Records for this exercise: Begin

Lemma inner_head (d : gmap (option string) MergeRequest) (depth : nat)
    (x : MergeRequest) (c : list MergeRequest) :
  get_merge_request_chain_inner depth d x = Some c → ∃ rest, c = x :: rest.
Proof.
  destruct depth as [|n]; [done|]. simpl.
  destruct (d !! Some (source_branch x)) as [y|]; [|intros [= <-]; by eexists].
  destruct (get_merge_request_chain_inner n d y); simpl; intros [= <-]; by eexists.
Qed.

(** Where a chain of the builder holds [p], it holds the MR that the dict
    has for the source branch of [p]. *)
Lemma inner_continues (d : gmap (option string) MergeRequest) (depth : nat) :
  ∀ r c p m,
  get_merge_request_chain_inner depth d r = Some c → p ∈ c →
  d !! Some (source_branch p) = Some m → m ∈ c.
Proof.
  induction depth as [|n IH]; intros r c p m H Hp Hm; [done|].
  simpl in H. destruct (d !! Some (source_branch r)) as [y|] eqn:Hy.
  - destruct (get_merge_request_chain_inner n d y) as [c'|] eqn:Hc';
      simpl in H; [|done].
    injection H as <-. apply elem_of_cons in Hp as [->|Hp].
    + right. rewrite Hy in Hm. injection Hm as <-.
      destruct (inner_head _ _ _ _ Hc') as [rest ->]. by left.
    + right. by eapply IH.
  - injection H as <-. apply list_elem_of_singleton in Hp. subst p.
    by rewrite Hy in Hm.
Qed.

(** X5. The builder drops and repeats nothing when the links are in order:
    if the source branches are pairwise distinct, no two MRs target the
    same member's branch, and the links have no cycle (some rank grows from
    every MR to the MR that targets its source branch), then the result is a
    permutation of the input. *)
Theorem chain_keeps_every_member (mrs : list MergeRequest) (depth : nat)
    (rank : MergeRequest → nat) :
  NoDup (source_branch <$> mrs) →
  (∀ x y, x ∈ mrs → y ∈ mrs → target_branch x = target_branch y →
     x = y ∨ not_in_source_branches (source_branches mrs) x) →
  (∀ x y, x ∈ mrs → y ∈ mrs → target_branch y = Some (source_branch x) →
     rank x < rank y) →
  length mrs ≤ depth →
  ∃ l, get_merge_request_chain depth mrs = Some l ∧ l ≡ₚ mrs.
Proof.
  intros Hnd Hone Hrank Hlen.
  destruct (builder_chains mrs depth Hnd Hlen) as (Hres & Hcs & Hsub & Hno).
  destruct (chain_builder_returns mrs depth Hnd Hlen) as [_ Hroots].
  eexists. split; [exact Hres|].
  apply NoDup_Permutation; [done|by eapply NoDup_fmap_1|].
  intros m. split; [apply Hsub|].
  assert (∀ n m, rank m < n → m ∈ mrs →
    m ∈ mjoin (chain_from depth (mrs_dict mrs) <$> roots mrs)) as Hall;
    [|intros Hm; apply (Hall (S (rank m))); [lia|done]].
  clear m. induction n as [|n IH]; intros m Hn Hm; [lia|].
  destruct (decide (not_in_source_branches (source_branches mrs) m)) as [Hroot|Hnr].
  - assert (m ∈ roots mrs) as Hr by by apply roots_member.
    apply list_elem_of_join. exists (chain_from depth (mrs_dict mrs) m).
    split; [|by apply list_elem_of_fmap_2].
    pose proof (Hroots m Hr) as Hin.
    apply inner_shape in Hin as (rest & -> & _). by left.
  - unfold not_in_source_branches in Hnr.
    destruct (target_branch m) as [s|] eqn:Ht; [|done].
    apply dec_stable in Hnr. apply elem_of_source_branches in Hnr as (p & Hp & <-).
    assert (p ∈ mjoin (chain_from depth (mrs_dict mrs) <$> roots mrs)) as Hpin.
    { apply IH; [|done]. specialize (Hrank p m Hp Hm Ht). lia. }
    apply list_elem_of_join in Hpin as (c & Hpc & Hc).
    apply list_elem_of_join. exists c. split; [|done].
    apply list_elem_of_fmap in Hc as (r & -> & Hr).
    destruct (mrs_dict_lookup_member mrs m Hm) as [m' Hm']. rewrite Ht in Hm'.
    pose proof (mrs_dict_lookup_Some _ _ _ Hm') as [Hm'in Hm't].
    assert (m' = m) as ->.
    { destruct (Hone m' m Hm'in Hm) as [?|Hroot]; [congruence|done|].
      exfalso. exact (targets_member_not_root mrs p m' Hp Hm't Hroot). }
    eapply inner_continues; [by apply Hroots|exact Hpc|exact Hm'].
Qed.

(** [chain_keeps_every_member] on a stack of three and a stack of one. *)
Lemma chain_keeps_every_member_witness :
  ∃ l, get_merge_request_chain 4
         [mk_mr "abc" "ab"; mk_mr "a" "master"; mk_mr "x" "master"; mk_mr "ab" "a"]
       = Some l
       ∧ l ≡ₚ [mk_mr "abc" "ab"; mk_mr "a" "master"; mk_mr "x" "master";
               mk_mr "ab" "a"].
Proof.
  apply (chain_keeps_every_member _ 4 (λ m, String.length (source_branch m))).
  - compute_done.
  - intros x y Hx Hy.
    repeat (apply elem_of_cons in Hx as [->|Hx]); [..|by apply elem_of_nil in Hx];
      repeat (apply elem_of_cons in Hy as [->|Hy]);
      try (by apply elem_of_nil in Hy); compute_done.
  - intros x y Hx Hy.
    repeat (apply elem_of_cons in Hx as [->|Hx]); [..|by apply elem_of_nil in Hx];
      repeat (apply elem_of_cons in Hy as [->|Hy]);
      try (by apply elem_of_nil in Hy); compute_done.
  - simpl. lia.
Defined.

Records for this exercise: End

Task: Give an exact copy of the lines above from the line with "apply list_elem_of_join. exists (chain_from" up to and including the line with "apply dec_stable in", and leave everything else out.

Reply to the task:
    apply list_elem_of_join. exists (chain_from depth (mrs_dict mrs) m).
    split; [|by apply list_elem_of_fmap_2].
    pose proof (Hroots m Hr) as Hin.
    apply inner_shape in Hin as (rest & -> & _). by left.
  - unfold not_in_source_branches in Hnr.
    destruct (target_branch m) as [s|] eqn:Ht; [|done].
    apply dec_stable in Hnr. apply elem_of_source_branches in Hnr as (p & Hp & <-).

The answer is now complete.